Chromosomal location and expression of green fluorescent protein (gfp) gene in microspore derived transgenic barley (Hordeum vulgare L.).

Four doubled haploid barley lines (A, C, D, E) derived from gfp (green fluorescent protein) transformation and selection following particle bombardment of microspores were studied for gene expression pattern and the location of genome inserts. The integration sites were detected by fluorescence in situ hybridization (FISH) using the gfp plasmid DNA as a probe. Plants from events A, C, D and E all have a single insert site on chromosome 7L(5HL) at different locations while line E has a second insert site on chromosome 5S(7HS). All original transgenic plants were hemizygous for the transgenes and segregated in the T1 and T2 generations.

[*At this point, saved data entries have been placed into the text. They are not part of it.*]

Definition force_all (i : string) (st : RouterState) (keys : list string) : RouterState :=
  foldl (λ st k, select_forced_state st i (Some k)) st keys.

Lemma force_all_dom i keys : ∀ st,
  admits st i = true → dom (affinity (force_all i st keys)) = list_to_set keys ∪ dom (affinity st).
Proof.
  induction keys as [|k keys IH]; intros st Hi; cbn; [set_solver|].
  unfold force_all in *. cbn. rewrite select_forced_serve, Hi. rewrite IH by done.
  cbn. rewrite dom_insert_L. set_solver.
Qed.

(** Forcing bindings never evicts.  [select_forced] over [n] distinct session
    keys leaves at least [n] entries in the map, for every [n]: the bound that
    the comment on [AFFINITY_MAX_IDLE] states does not hold for this entry
    point. *)
Theorem forced_unbounded st i keys :
  admits st i = true → NoDup keys →
  (length keys ≤ size (affinity (force_all i st keys)))%nat.
Proof.
  intros Hi Hnd. rewrite <- size_dom, force_all_dom by done.
  rewrite <- (size_list_to_set (C:=gset string) keys) by done.
  apply subseteq_size. set_solver.
Qed.

(** ** Witnesses *)
Definition pool3 : list StaticMember :=
  [ {| sm_id := "a"; sm_health := Available |};
    {| sm_id := "b"; sm_health := Cooldown 5 |};
    {| sm_id := "c"; sm_health := Available |} ].

Lemma pool3_fair : fair_pool pool3 9 default_state.
Proof.
  split.
  - apply (bool_decide_eq_true_1 _). vm_compute. reflexivity.
  - intros m Hm. repeat (apply elem_of_cons in Hm as [->|Hm]; [done|]).
    by apply elem_of_nil in Hm.
  - done.
Qed.

Lemma rr_fair_witness :
  ∃ l, (selects pool3 9 (2 * 3) default_state).1 = Some <$> l ∧
       ∀ i, (i < 3)%nat → length (filter (λ j, j = i) l) = 2%nat.
Proof.
  apply (rr_fair pool3 9 2 default_state).
  - exact pool3_fair.
  - exact (new_inv StrictRoundRobin).
  - unfold u64_max. cbn. lia.
Defined.

Lemma router_invariant_witness :
  router_inv (state (apply_op (new FillFirst) (OpSelect pool3 {| affinity_key := Some "s" |} 0))).
Proof.
  apply (router_invariant (M:=StaticMember) 1).
  - apply reach_step, reach_new.
  - unfold u64_max. cbn. lia.
Defined.

Lemma rr_no_overtaking_witness :
  let c := {| sm_id := "c"; sm_health := Available |} in
  id c = "a" ∨ id c ∈ ["b"; "c"].
Proof.
  apply (rr_no_overtaking (serve default_state "a" None) [(pool3, 9); (pool3, 9)]
           ["b"; "c"] (serve (serve (serve default_state "a" None) "b" None) "c" None)
           pool3 9 0 {| sm_id := "a"; sm_health := Available |} "a" eq_refl);
    try (vm_compute; reflexivity).
  - apply serve_inv; [apply (new_inv FillFirst)|vm_compute; reflexivity|done].
  - vm_compute. done.
  - unfold pool3. set_solver.
Defined.

Lemma session_sticks_witness :
  ∃ idx m', (select (foldl apply_op (select_forced (new FillFirst) "c" (Some "s"))
                       [OpSelect pool3 default_hint 9; OpRetain {["c"]}])
               pool3 {| affinity_key := Some "s" |} 9).1 = Some idx ∧
            pool3 !! idx = Some m' ∧ id m' = "c".
Proof.
  apply (session_sticks _ _ "s" "c" 1 pool3 9 {| sm_id := "c"; sm_health := Available |});
    try (vm_compute; reflexivity).
  - apply (apply_op_inv (new FillFirst) (OpForced (M:=StaticMember) "c" (Some "s")));
      [apply new_inv|done].
  - apply Forall_cons; split; [done|]. apply Forall_cons; split; [cbn; set_solver|done].
  - vm_compute. done.
  - vm_compute. done.
  - unfold pool3. set_solver.
Defined.

Lemma affinity_bounded_witness :
  Z.of_nat (size (affinity (state (foldl apply_op (new FillFirst)
    [OpSelect pool3 {| affinity_key := Some "s" |} 9; OpSetStrategy StrictRoundRobin])))) ≤ 10001.
Proof.
  apply (affinity_bounded FillFirst).
  - repeat constructor.
  - vm_compute. done.
Defined.

Lemma forced_unbounded_witness :
  (3 ≤ size (affinity (force_all "a" default_state ["x"; "y"; "z"])))%nat.
Proof.
  apply (forced_unbounded default_state "a" ["x"; "y"; "z"]); [done|].
  apply (bool_decide_eq_true_1 _). vm_compute. reflexivity.
Defined.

Although line D had no GFP expression, FISH and PCR could detect gfp gene on its chromosome in transformed plants. Expression levels of GFP varied with lines and tissues examined. Plants from line C showed good expression in pollen and an intermediate level in root tips. Plants from A have intermediate expression of GFP in the pollen and light expression in the root tips. Line E showed strong expression in the root-tips and an intermediate level of GFP in the pollen. Lines A and C segregated as a single Mendelian locus while E segregated in a duplicate loci ratio (15:1) on seedling root tips but had low expression frequency in the pollen. PCR results were consistent with GFP expression on root tips in the three segregating lines. The expression of GFP for lines D and E was abnormal and may be related to the physical location of the transgene or the gene construct used.